Provide again, from the entries below, every line from the one containing "- destruct (ui_progress" through the one containing "pose proof (ui_rank_le", exactly as written, and no other line.

[Stored entries]
--- --- ---
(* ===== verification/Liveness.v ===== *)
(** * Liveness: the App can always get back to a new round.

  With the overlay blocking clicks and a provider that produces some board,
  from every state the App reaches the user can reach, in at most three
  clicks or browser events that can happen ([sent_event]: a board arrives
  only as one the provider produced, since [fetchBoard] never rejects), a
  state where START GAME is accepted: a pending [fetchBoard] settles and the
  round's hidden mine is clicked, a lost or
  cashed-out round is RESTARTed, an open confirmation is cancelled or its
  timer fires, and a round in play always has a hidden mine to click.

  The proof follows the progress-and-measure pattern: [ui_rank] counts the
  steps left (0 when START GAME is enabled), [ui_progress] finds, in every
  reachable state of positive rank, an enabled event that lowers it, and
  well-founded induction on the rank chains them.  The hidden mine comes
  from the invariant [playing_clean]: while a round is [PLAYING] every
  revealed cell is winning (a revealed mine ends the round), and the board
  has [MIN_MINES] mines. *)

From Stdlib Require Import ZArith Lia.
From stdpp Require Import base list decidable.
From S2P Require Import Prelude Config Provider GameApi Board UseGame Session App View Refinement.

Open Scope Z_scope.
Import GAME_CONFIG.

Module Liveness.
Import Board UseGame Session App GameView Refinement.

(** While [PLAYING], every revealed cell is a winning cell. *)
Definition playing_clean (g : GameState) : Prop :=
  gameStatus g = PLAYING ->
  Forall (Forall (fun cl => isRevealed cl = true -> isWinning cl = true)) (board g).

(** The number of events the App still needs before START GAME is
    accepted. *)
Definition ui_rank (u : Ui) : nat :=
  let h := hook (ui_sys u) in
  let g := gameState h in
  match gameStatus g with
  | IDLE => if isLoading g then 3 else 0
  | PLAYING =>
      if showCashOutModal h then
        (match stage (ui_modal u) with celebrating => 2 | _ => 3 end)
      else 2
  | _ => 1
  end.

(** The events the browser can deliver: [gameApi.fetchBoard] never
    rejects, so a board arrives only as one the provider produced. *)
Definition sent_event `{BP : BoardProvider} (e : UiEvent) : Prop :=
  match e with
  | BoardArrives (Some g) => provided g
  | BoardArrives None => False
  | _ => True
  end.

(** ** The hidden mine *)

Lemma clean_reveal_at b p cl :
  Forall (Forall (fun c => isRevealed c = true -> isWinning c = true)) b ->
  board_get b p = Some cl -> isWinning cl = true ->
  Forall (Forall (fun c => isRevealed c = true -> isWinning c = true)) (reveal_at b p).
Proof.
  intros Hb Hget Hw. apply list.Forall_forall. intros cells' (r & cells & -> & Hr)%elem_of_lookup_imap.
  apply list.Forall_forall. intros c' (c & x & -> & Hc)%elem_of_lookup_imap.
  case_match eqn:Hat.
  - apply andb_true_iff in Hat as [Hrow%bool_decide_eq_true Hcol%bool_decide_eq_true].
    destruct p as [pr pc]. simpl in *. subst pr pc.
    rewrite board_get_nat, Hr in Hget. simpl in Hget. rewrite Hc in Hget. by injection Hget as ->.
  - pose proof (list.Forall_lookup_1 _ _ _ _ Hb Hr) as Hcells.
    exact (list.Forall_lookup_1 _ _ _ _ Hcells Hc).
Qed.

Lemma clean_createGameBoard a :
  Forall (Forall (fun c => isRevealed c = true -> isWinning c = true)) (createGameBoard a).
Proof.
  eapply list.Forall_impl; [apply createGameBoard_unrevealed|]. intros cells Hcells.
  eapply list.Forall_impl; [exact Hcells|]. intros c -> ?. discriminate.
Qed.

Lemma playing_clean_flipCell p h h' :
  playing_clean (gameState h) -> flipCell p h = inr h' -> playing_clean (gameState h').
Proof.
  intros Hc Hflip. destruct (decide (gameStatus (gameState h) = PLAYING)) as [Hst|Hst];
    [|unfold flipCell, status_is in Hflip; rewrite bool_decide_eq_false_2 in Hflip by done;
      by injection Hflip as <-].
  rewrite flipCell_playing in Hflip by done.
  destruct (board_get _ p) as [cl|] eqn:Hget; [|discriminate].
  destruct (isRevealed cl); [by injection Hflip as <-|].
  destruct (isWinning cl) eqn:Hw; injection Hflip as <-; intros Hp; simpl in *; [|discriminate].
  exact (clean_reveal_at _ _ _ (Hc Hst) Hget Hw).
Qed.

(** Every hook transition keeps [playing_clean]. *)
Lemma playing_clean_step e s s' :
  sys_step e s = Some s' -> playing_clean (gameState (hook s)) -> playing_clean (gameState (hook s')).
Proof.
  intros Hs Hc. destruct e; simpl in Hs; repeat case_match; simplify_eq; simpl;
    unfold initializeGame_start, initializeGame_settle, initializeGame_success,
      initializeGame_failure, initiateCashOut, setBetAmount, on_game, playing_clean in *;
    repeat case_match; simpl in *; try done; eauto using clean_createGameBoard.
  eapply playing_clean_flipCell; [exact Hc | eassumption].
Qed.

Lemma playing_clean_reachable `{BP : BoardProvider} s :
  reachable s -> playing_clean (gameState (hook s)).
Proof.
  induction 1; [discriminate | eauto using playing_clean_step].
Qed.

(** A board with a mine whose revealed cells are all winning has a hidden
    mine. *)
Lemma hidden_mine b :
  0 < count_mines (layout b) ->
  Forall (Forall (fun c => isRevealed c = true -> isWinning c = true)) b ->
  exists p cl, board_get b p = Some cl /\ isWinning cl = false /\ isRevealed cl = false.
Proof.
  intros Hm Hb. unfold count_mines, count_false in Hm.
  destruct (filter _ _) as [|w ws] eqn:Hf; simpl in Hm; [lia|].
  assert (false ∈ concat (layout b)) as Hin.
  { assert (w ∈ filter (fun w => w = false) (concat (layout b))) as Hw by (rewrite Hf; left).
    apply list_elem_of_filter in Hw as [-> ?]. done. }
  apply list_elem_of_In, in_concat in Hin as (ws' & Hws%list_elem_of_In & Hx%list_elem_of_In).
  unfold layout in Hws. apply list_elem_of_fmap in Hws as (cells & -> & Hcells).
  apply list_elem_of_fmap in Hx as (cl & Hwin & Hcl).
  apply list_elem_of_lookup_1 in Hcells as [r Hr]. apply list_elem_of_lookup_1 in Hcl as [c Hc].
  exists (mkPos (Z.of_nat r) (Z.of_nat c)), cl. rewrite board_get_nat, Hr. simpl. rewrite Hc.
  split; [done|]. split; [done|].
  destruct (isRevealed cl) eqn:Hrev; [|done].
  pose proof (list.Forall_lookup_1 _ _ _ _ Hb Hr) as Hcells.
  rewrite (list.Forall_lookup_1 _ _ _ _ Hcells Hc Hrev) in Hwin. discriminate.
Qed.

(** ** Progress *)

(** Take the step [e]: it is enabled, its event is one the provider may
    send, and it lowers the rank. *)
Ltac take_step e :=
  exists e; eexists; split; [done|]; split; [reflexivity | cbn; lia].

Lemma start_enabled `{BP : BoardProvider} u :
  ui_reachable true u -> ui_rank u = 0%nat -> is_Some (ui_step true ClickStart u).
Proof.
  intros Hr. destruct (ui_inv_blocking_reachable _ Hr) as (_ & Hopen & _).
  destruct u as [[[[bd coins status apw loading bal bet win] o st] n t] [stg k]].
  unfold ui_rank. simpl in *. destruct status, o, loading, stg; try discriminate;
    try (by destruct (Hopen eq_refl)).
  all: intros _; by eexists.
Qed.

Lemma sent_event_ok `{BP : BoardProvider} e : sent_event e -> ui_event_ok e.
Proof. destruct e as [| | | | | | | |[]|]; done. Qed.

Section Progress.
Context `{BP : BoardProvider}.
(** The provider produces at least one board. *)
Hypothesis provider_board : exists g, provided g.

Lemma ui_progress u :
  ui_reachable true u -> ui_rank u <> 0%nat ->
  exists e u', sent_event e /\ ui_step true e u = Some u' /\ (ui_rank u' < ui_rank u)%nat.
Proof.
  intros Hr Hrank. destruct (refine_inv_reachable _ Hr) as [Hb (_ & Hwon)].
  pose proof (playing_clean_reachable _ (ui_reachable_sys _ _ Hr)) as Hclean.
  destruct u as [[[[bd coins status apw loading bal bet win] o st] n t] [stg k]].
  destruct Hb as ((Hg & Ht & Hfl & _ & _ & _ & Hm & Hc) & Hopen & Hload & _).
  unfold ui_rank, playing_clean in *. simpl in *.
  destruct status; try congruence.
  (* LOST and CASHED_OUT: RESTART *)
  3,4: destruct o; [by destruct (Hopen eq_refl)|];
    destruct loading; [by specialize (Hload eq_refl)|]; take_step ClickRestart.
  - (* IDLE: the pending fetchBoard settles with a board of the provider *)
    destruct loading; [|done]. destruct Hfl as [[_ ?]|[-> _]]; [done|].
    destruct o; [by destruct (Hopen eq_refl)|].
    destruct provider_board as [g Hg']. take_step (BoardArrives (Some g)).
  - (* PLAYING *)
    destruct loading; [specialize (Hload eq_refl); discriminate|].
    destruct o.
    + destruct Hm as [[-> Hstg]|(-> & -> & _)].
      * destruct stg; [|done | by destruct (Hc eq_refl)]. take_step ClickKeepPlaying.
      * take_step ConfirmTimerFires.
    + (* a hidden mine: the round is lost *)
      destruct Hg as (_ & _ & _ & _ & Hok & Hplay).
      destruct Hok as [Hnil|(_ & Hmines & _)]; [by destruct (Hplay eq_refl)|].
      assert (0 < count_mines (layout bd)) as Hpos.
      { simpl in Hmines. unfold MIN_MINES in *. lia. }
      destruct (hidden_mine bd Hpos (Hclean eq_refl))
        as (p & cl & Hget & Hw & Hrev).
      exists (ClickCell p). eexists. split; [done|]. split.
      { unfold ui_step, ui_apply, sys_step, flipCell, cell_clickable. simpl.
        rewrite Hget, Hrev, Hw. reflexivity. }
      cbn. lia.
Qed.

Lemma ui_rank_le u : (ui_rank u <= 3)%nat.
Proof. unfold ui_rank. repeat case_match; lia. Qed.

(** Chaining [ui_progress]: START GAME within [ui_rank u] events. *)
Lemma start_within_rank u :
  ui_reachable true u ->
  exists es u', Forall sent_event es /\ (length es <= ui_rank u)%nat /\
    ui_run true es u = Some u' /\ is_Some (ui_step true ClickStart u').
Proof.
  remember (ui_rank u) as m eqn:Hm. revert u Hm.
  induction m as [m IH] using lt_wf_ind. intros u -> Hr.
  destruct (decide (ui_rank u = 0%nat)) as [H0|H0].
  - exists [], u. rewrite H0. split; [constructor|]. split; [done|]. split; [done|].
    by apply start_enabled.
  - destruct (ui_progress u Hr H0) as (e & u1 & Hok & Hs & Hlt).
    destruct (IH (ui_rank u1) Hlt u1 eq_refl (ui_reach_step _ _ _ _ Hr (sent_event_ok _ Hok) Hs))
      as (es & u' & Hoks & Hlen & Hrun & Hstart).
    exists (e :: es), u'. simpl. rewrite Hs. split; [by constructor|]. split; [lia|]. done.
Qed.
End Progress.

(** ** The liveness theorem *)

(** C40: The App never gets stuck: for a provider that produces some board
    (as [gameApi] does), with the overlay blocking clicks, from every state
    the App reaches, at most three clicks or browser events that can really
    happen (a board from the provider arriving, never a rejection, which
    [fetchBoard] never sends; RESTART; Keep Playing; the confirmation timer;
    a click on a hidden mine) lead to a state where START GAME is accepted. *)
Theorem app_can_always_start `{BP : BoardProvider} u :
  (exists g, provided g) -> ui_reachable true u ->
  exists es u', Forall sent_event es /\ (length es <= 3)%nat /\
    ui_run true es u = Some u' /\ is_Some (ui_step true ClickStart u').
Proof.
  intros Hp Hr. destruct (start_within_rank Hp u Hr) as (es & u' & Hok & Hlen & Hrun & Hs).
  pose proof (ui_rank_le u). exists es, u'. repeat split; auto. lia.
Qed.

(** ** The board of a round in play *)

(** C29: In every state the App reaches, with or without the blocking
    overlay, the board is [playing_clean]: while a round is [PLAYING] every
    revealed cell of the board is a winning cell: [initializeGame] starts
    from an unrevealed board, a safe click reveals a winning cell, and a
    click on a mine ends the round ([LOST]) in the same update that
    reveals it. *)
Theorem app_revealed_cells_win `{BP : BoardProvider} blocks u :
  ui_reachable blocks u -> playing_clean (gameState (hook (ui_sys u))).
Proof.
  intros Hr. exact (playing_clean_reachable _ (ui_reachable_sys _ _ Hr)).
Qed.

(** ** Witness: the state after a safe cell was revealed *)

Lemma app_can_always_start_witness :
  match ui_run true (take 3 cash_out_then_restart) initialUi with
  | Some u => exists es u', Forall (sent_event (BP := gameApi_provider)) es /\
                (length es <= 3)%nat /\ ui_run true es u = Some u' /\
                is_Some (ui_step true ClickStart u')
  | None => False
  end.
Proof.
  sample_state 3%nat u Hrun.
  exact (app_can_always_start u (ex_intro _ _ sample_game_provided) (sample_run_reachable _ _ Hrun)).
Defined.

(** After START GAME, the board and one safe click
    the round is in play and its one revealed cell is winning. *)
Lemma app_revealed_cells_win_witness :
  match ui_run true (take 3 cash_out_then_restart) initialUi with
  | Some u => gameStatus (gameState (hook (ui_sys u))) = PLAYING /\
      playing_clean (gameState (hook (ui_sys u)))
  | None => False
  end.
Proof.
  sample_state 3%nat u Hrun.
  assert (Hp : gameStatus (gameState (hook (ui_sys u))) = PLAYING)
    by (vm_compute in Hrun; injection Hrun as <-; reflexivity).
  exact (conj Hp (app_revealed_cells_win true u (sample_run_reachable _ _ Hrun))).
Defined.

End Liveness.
--- --- ---
[Solved exercise]
  - destruct (ui_progress u Hr H0) as (e & u1 & Hok & Hs & Hlt).
    destruct (IH (ui_rank u1) Hlt u1 eq_refl (ui_reach_step _ _ _ _ Hr (sent_event_ok _ Hok) Hs))
      as (es & u' & Hoks & Hlen & Hrun & Hstart).
    exists (e :: es), u'. simpl. rewrite Hs. split; [by constructor|]. split; [lia|]. done.
Qed.
End Progress.

(** ** The liveness theorem *)

(** C40: The App never gets stuck: for a provider that produces some board
    (as [gameApi] does), with the overlay blocking clicks, from every state
    the App reaches, at most three clicks or browser events that can really
    happen (a board from the provider arriving, never a rejection, which
    [fetchBoard] never sends; RESTART; Keep Playing; the confirmation timer;
    a click on a hidden mine) lead to a state where START GAME is accepted. *)
Theorem app_can_always_start `{BP : BoardProvider} u :
  (exists g, provided g) -> ui_reachable true u ->
  exists es u', Forall sent_event es /\ (length es <= 3)%nat /\
    ui_run true es u = Some u' /\ is_Some (ui_step true ClickStart u').
Proof.
  intros Hp Hr. destruct (start_within_rank Hp u Hr) as (es & u' & Hok & Hlen & Hrun & Hs).
  pose proof (ui_rank_le u). exists es, u'. repeat split; auto. lia.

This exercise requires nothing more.